Oh yes, Alan was right, blast it. Those persistent chest pains! He could even feel a dull ache now. There could be recompenses. He could write his memoirs. Make some money, explain to the world what he had intended to do had fate been kinder. Then, after a rest, take on some consultancies, some committee work. But only in London. There was going to be no cottage in the backwoods. No sitting round the fireside cooped up with Winifred day after boring day. That could be a killer. No, if he couldn’t be Prime Minister he couldn’t be nothing.
He would have to make a special appointment to see the Queen. She would have to be told first. There would be some sympathy there; they had always got on well together, rather to her surprise. Then there would have to be a resignation statement to be preceded by an announcement to the Cabinet. Again he wondered how they would react. A few would be genuinely sorry. He could name them. But there were others, like the Chancellor of the Exchequer and the Foreign Secretary, who wouldn’t be able to believe their luck.
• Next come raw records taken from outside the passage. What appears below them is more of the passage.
(* ===== verification/Exec.v ===== *)
(** * Exec: userprog/exec.c

    Loading an ELF file into the address space of the running process and entering it.
    The page tables and pools are those of Memory; the bytes of user space are a map from
    virtual addresses, and writing one needs its page mapped; the files are behind
    [ProgramFiles], which the file system calls of Fs and FdTable implement. *)

From S2P Require Import Prelude Bitmap Memory Cstring.

(** ** The files a program is loaded from *)

(** [sys_open], [sys_lseek], [sys_read] (the value returned and the bytes stored),
    [sys_close], and the loop of [proc_clean] that closes the descriptors from 3 on. *)
Class ProgramFiles (F : Type) : Type := {
  ex_open : list Z -> Z -> F -> outcome (Z * F);
  ex_lseek : Z -> Z -> Z -> F -> outcome (Z * F);
  ex_read : Z -> Z -> F -> outcome (Z * list Z * F);
  ex_close : Z -> F -> outcome (Z * F);
  ex_close_files : F -> outcome F
}.

(** [ex_named f path] is the content of the file [path] names, [ex_fd f fd] the content of
    the file open at [fd] and the position in it. *)
Class ProgramFilesLaws (F : Type) `{!ProgramFiles F} : Type := {
  ex_named : F -> list Z -> option (list Z);
  ex_fd : F -> Z -> option (list Z * Z);
  ex_open_spec : forall f path, match ex_named f path with
    | Some data => exists fd f', ex_open path 0 f = Ok (fd, f') /\ 2 < fd /\ ex_fd f' fd = Some (data, 0)
    | None => exists f', ex_open path 0 f = Ok (-1, f')
    end;
  ex_lseek_spec : forall f fd data pos off, ex_fd f fd = Some (data, pos) ->
    0 <= off < Z.of_nat (length data) -> exists f', ex_lseek fd off 1 f = Ok (off, f') /\
      ex_fd f' fd = Some (data, off);
  ex_lseek_end : forall f fd data pos off, ex_fd f fd = Some (data, pos) ->
    off < 0 \/ Z.of_nat (length data) <= off -> ex_lseek fd off 1 f = Ok (-1, f);
  ex_read_spec : forall f fd data pos n, ex_fd f fd = Some (data, pos) -> 0 <= pos -> 0 < n ->
    let m := Z.min n (Z.of_nat (length data) - pos) in
    exists f', ex_read fd n f = Ok (if 0 <? m then m else -1, take (Z.to_nat m) (drop (Z.to_nat pos) data), f') /\
      ex_fd f' fd = Some (data, pos + Z.max 0 m);
  ex_close_spec : forall f fd data pos, ex_fd f fd = Some (data, pos) ->
    exists f', ex_close fd f = Ok (0, f') /\ ex_fd f' fd = None;
  ex_close_files_spec : forall f, exists f', ex_close_files f = Ok f' /\
    forall path, ex_named f' path = ex_named f path
}.

(** ** userprog/elf.h *)

Record Elf32_Ehdr : Type := Ehdr {
  e_ident : list Z; e_type : Z; e_machine : Z; e_version : Z; e_entry : Z; e_phoff : Z; e_shoff : Z;
  e_flags : Z; e_ehsize : Z; e_phentsize : Z; e_phnum : Z; e_shentsize : Z; e_shnum : Z; e_shstrndx : Z
}.
Record Elf32_Phdr : Type := Phdr {
  p_type : Z; p_offset : Z; p_vaddr : Z; p_paddr : Z; p_filesz : Z; p_memsz : Z; p_flags : Z; p_align : Z
}.
Definition sizeof_ehdr : Z := 52.
Definition sizeof_phdr : Z := 32.
Definition PT_LOAD : Z := 1.

(** The [n] bytes of a field at offset [o] of a struct that was read. *)
Definition field (b : list Z) (o n : nat) : Z := le_val (take n (drop o b)).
Older men who had given up all hope of the Premiership when such a young Party leader had been elected. They would be the most effusive with their sympathy, and the least sincere. Severing relations with them would be almost a consolation.
And there was another private consolation. As even the wretched Press had now realized there would be no possibility of war with Russia in the immediately foreseeable future. So he would be leaving a stable situation so far as that counter-productive scare was concerned. A pity he could claim no credit for it. But then nobody could. Nobody outside Russia could exert any control over coups in the Kremlin. He thought briefly about the secret report on Yakovlev’s coup which Quinn had sent him. He didn’t accept it all, but there could be no doubt that Borisenko and Volkhov had been assassinated. Well, it was a purely domestic matter in which no other nation should or could have interfered. But how he hated violence!
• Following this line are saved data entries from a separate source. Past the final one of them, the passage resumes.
(** The state with other pools. *)
Definition with_pools (kp up : pool) (s : mst) : mst := set_m_kpool kp (set_m_upool up s).

Lemma pools_freed s kp up F G : pools_ok s -> freed (m_kpool s) kp F -> freed (m_upool s) up G -> pools_ok (with_pools kp up s).
Proof.
  intros [_ _ Hl Ho] (K1 & K2 & K3 & _) (U1 & U2 & _ & _). split; cbn; [done|done|congruence|]. by rewrite K2, K3, U2.
Qed.

Lemma free_user_run s kp up f G : pools_ok (with_pools kp up s) -> freed (m_upool s) up G -> in_pool (m_upool s) f ->
  exists up', free_a_phy_page f (with_pools kp up s) = Ok (tt, with_pools kp up' s) /\
    freed (m_upool s) up' (fun g => G g \/ g = f).
Proof.
  intros Hok HG Hf. destruct (pfree_run PF_USER (with_pools kp up s) f Hok) as (up' & R & HF).
  { by apply (freed_in_pool _ _ _ _ HG). }
  exists up'. split; [exact R|]. eapply freed_trans; [exact HG|exact HF|]. intros g. split; intros [?| ->]; auto.
Qed.

Lemma free_kernel_run s kp up f G : pools_ok (with_pools kp up s) -> freed (m_kpool s) kp G -> in_pool (m_kpool s) f ->
  exists kp', free_a_phy_page f (with_pools kp up s) = Ok (tt, with_pools kp' up s) /\
    freed (m_kpool s) kp' (fun g => G g \/ g = f).
Proof.
  intros Hok HG Hf. destruct (pfree_run PF_KERNEL (with_pools kp up s) f Hok) as (kp' & R & HF).
  { by apply (freed_in_pool _ _ _ _ HG). }
  exists kp'. split; [exact R|]. eapply freed_trans; [exact HG|exact HF|]. intros g. split; intros [?| ->]; auto.
Qed.

(** ** The two loops *)

(** Page [k] of the 4 MB of directory entry [d], and the frame of its page table. *)
Definition user_page_at (d k : Z) : Z := d * 0x400000 + k * PG_SIZE.
Definition dir_entry (t : gmap Z Z) (d : Z) : Z := table_word t (0xfffff000 + 4 * d).

Lemma user_vpage d k : 0 <= d < 768 -> 0 <= k < 1024 ->
  vpage (user_page_at d k) /\ pde_ptr (user_page_at d k) = 0xfffff000 + 4 * d /\
  pte_ptr (user_page_at d k) = 0xffc00000 + 4096 * d + 4 * k.
Proof.
  intros Hd Hk. unfold user_page_at, PG_SIZE. split; [|split].
  - split; [lia|]. unfold PG_SIZE. rewrite Zplus_mod, Z_mod_mult, Z.add_0_r, Zmod_mod.
    replace (d * 0x400000) with (d * 1024 * 4096) by lia. apply Z_mod_mult.
  - rewrite pde_ptr_eq by lia. do 2 f_equal. symmetry. apply Z.div_unique with (k * 4096); lia.
  - rewrite pte_ptr_eq by lia. unfold PG_SIZE. replace (d * 0x400000 + k * 4096) with ((d * 1024 + k) * 4096) by lia.
    rewrite Z.div_mul by lia. lia.
Qed.

Lemma some_eq_iff (a b : Z) : Some a = Some b <-> b = a.
Proof. split; congruence. Qed.

Lemma none_eq_iff (b : Z) : None = Some b <-> False.
Proof. split; [discriminate|tauto]. Qed.

Lemma free_ptes_run n d k s kp up F G :
  0 <= d < 768 -> 0 <= k -> k + Z.of_nat n <= 1024 -> pools_ok s -> Z.odd (dir_entry (m_tables s) d) = true ->
  freed (m_kpool s) kp F -> freed (m_upool s) up G ->
  (forall j f, 0 <= j < 1024 -> lookup_page (m_tables s) (user_page_at d j) = Some f -> in_pool (m_upool s) f) ->
  exists up', free_ptes n (0xffc00000 + 4096 * d) k (with_pools kp up s) = Ok (tt, with_pools kp up' s) /\
    freed (m_upool s) up' (fun g => G g \/ exists j, k <= j < k + Z.of_nat n /\ lookup_page (m_tables s) (user_page_at d j) = Some g).
Proof.
  intros Hd Hk Hn Hs Hodd HF HG Hin. revert k up G Hk Hn HG. induction n as [|n IH]; intros k up G Hk Hn HG; cbn [free_ptes].
  { exists up. split; [done|]. eapply freed_ext; [exact HG|]. intros g. split; [by left|]. intros [?|(j & ? & _)]; [done|lia]. }
  destruct (user_vpage d k Hd) as (Hv & Epd & Ept); [lia|]. set (s1 := with_pools kp up s).
  assert (Hs1 : pools_ok s1) by (by eapply pools_freed).
  rewrite <- Ept. assert (Hr : 0 <= pte_ptr (user_page_at d k) < 2 ^ 32) by lia. rewrite (u32_small (pte_ptr _)) by lia.
  assert (Hpd : Z.odd (table_word (m_tables s1) (pde_ptr (user_page_at d k))) = true) by (rewrite Epd; exact Hodd).
  rewrite (kbind_ok _ _ _ _ _ (load_pte s1 _ Hv Hpd)).
  change (m_tables s1) with (m_tables s). rewrite land1_odd. unfold u16. rewrite Z.mod_small by lia.
  assert (Hlook : lookup_page (m_tables s) (user_page_at d k) =
    if Z.odd (table_word (m_tables s) (pte_ptr (user_page_at d k))) then Some (Z.land (table_word (m_tables s) (pte_ptr (user_page_at d k))) 0xfffff000) else None).
  { unfold lookup_page. change (m_tables s1) with (m_tables s) in Hpd. by rewrite Hpd. }
  assert (Hset : forall (f : option Z) g, lookup_page (m_tables s) (user_page_at d k) = f ->
    (exists j, k <= j < k + Z.of_nat (S n) /\ lookup_page (m_tables s) (user_page_at d j) = Some g) <->
    f = Some g \/ exists j, k + 1 <= j < k + 1 + Z.of_nat n /\ lookup_page (m_tables s) (user_page_at d j) = Some g).
  { intros f g <-. split.
    - intros (j & Hj & E). destruct (decide (j = k)) as [->|]; [by left|right; exists j; split; [lia|done]].
    - intros [E|(j & Hj & E)]; [exists k; split; [lia|done]|exists j; split; [lia|done]]. }
  destruct (Z.odd (table_word (m_tables s) (pte_ptr (user_page_at d k)))); cbn [negb].
  - destruct (free_user_run s kp up _ G Hs1 HG (Hin k _ ltac:(lia) Hlook)) as (up1 & R1 & HG1).
    rewrite (kbind_ok _ _ _ _ _ R1). destruct (IH (k + 1) up1 _ ltac:(lia) ltac:(lia) HG1) as (up2 & R2 & HG2).
    exists up2. split; [exact R2|]. eapply freed_ext; [exact HG2|]. intros g. rewrite (Hset _ g Hlook), some_eq_iff. tauto.
  - rewrite (kbind_ok _ _ s1 tt s1) by done. destruct (IH (k + 1) up G ltac:(lia) ltac:(lia) HG) as (up2 & R2 & HG2).
    exists up2. split; [exact R2|]. eapply freed_ext; [exact HG2|]. intros g. rewrite (Hset _ g Hlook), none_eq_iff. tauto.
Qed.

(** The frames of the user pages below directory entry [d], and of their page tables. *)
Definition user_frames (t : gmap Z Z) (d0 d1 : Z) (g : Z) : Prop :=
  exists d k, d0 <= d < d1 /\ 0 <= k < 1024 /\ lookup_page t (user_page_at d k) = Some g.
Definition table_frames (t : gmap Z Z) (d0 d1 : Z) (g : Z) : Prop :=
  exists d, d0 <= d < d1 /\ Z.odd (dir_entry t d) = true /\ g = Z.land (dir_entry t d) 0xfffff000.

(** User pages are mapped to frames of the user pool, page tables are in the kernel's. *)
Record user_space_ok (s : mst) : Prop := {
  us_pages : forall d k f, 0 <= d < 768 -> 0 <= k < 1024 -> lookup_page (m_tables s) (user_page_at d k) = Some f -> in_pool (m_upool s) f;
  us_tables : forall d, 0 <= d < 768 -> Z.odd (dir_entry (m_tables s) d) = true ->
    in_pool (m_kpool s) (Z.land (dir_entry (m_tables s) d) 0xfffff000)
}.

Lemma user_frames_step t d n g : user_frames t d (d + Z.of_nat (S n)) g <->
  (exists k, 0 <= k < 1024 /\ lookup_page t (user_page_at d k) = Some g) \/ user_frames t (d + 1) (d + 1 + Z.of_nat n) g.
Proof.
  split.
  - intros (d' & k & Hd & Hk & E). destruct (decide (d' = d)) as [->|]; [left; by exists k|right; exists d', k; split; [lia|done]].
  - intros [(k & Hk & E)|(d' & k & Hd & E)]; [exists d, k; split; [lia|done]|exists d', k; split; [lia|done]].
Qed.

Lemma table_frames_step t d n g : table_frames t d (d + Z.of_nat (S n)) g <->
  (Z.odd (dir_entry t d) = true /\ g = Z.land (dir_entry t d) 0xfffff000) \/ table_frames t (d + 1) (d + 1 + Z.of_nat n) g.
Proof.
  split.
  - intros (d' & Hd & E). destruct (decide (d' = d)) as [->|]; [by left|right; exists d'; split; [lia|done]].
  - intros [E|(d' & Hd & E)]; [exists d; split; [lia|done]|exists d'; split; [lia|done]].
Qed.

Lemma absent_entry t d k : 0 <= d < 768 -> 0 <= k < 1024 -> Z.odd (dir_entry t d) = false -> lookup_page t (user_page_at d k) = None.
Proof. intros Hd Hk Ho. destruct (user_vpage d k Hd Hk) as (_ & E & _). unfold lookup_page. unfold dir_entry in Ho. by rewrite E, Ho. Qed.

Lemma free_pdes_run n d s kp up F G :
  0 <= d -> d + Z.of_nat n <= 768 -> pools_ok s -> user_space_ok s ->
  freed (m_kpool s) kp F -> freed (m_upool s) up G ->
  exists kp' up', free_pdes n d (with_pools kp up s) = Ok (tt, with_pools kp' up' s) /\
    freed (m_kpool s) kp' (fun g => F g \/ table_frames (m_tables s) d (d + Z.of_nat n) g) /\
    freed (m_upool s) up' (fun g => G g \/ user_frames (m_tables s) d (d + Z.of_nat n) g).
Proof.
  intros Hd Hn Hs Hu. revert d kp up F G Hd Hn. induction n as [|n IH]; intros d kp up F G Hd Hn HF HG; cbn [free_pdes].
  { exists kp, up. split; [done|]. split; (eapply freed_ext; [eassumption|]); intros g; (split; [by left|]).
    - intros [?|(d' & ? & _)]; [done|lia].
    - intros [?|(d' & k & ? & _)]; [done|lia]. }
  set (s1 := with_pools kp up s). assert (Hs1 : pools_ok s1) by (by eapply pools_freed).
  destruct (user_vpage d 0 ltac:(lia) ltac:(lia)) as (Hv & Epd & Ept).
  rewrite <- Epd, (u32_small (pde_ptr _)) by lia. rewrite (kbind_ok _ _ _ _ _ (load_pde s1 _ Hv)).
  change (m_tables s1) with (m_tables s). rewrite Epd. fold (dir_entry (m_tables s) d).
  rewrite land1_odd. unfold u16. rewrite (Z.mod_small (d + 1)) by lia.
  destruct (Z.odd (dir_entry (m_tables s) d)) eqn:Ho; cbn [negb].
  - assert (Ev : u32 (d * 0x400000) = user_page_at d 0) by (unfold user_page_at; rewrite u32_small by lia; lia).
    rewrite Ev, Ept. replace (0xffc00000 + 4096 * d + 4 * 0) with (0xffc00000 + 4096 * d) by lia.
    destruct (free_ptes_run 1024 d 0 s kp up F G) as (up1 & R1 & HG1); try done; [lia|intros j f Hj; apply (us_pages _ Hu); lia|].
    assert (Hs2 : pools_ok (with_pools kp up1 s)) by (by eapply pools_freed).
    destruct (free_kernel_run s kp up1 _ F Hs2 HF (us_tables _ Hu d ltac:(lia) Ho)) as (kp1 & R2 & HF1).
    rewrite (kbind_ok _ _ s1 tt (with_pools kp1 up1 s)) by (by rewrite (kbind_ok _ _ _ _ _ R1)).
    destruct (IH (d + 1) kp1 up1 _ _ ltac:(lia) ltac:(lia) HF1 HG1) as (kp2 & up2 & R3 & HF2 & HG2).
    exists kp2, up2. split; [exact R3|]. split.
    + eapply freed_ext; [exact HF2|]. intros g. rewrite table_frames_step, Ho. assert (true = true) as Htt by reflexivity. tauto.
    + eapply freed_ext; [exact HG2|]. intros g. rewrite user_frames_step. change (0 + Z.of_nat 1024) with 1024. tauto.
  - rewrite (kbind_ok _ _ s1 tt s1) by done.
    destruct (IH (d + 1) kp up F G ltac:(lia) ltac:(lia) HF HG) as (kp2 & up2 & R2 & HF2 & HG2).
    exists kp2, up2. split; [exact R2|]. split.
    + eapply freed_ext; [exact HF2|]. intros g. rewrite table_frames_step, Ho. assert (~ false = true) as Hff by done. tauto.
    + eapply freed_ext; [exact HG2|]. intros g. rewrite user_frames_step.
      assert (Hno : ~ exists k, 0 <= k < 1024 /\ lookup_page (m_tables s) (user_page_at d k) = Some g).
      { intros (k & Hk & E). rewrite absent_entry in E by (done || lia). done. }
      tauto.
Qed.

(** ** The whole of it *)

Lemma free_user_space_run s : pools_ok s -> user_space_ok s ->
  exists kp up, free_pdes 768 0 s = Ok (tt, with_pools kp up s) /\
    freed (m_kpool s) kp (table_frames (m_tables s) 0 768) /\ freed (m_upool s) up (user_frames (m_tables s) 0 768).
Proof.
  intros Hs Hu. pose proof (freed_refl _ (po_kernel _ Hs)) as HK. pose proof (freed_refl _ (po_user _ Hs)) as HU.
  destruct (free_pdes_run 768 0 s _ _ _ _ ltac:(lia) ltac:(lia) Hs Hu HK HU) as (kp & up & R & HF & HG).
  exists kp, up. split; [|split].
  - transitivity (free_pdes 768 0 (with_pools (m_kpool s) (m_upool s) s)); [by destruct s|exact R].
  - eapply freed_ext; [exact HF|]. intros g. change (0 + Z.of_nat 768) with 768. tauto.
  - eapply freed_ext; [exact HG|]. intros g. change (0 + Z.of_nat 768) with 768. tauto.
Qed.


(** ** A small process *)

(** One user page, at 0x8048000, and an address bitmap of a page and a bit. *)
Definition exiting_pages : mst :=
  MSt (Pool (Bitmap 4 [15; 0; 0; 0]) 0x200000 0x20000) (Pool (Bitmap 4 [1; 0; 0; 0]) 0x220000 0x20000)
    (VPool (Bitmap 1 [3]) 0xc0100000) (VPool (Bitmap 1 [1]) 0x8048000) true
    (<[pde_ptr 0xc0100000 := 0x101007]> (<[pte_ptr 0xc0100000 := 0x200007]> (<[pte_ptr 0xc0101000 := 0x201007]>
      (<[pde_ptr 0x8048000 := 0x202007]> {[ pte_ptr 0x8048000 := 0x220007 ]}))))
    block_desc_init block_desc_init ∅ 0 0.

Definition exiting_task : Sched.task :=
  Sched.set_t_vaddr (Sched.VAddr 0xc0100000 4097 0x8048000) Task.zero_task.

Lemma exiting_pools : pools_ok exiting_pages.
Proof.
  split; unfold pool_ok, bit_len; simpl; repeat split; simpl; try lia; try (unfold PG_SIZE; lia); try done;
    repeat constructor; lia.
Qed.

Lemma exiting_entries d : 0 <= d < 768 -> Z.odd (dir_entry (m_tables exiting_pages) d) = true -> d = 32.
Proof.
  intros Hd Ho.
  assert (H : forallb (fun d => negb (Z.odd (dir_entry (m_tables exiting_pages) d)) || (d =? 32))
    (map Z.of_nat (seq 0 768)) = true) by (vm_compute; reflexivity).
  rewrite forallb_forall in H. specialize (H d). rewrite Ho in H. apply Z.eqb_eq, H.
  apply in_map_iff. exists (Z.to_nat d). split; [lia|]. apply in_seq. lia.
Qed.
As he composed himself to return to the flat he felt deeply grateful that he had always been able to live and function politically in a country where leaders were elected in a truly democratic manner and could only be dismissed in the same way.
Such agonies of remorse afflicted King-Lander for what he had done to Henderson that he dismissed the idea of a holiday in the sun or anywhere else. It would be bad enough having to see him professionally, prescribing treatment and even phoney drugs of which he had no need, without having to face him for days at a stretch. He was in no doubt about how he should have resolved the situation. He should have killed himself. Now, somehow, he had to live with his conscience. There was only one effective treatment – to immerse himself in work. To accept every patient, every hospital round, every speaking engagement.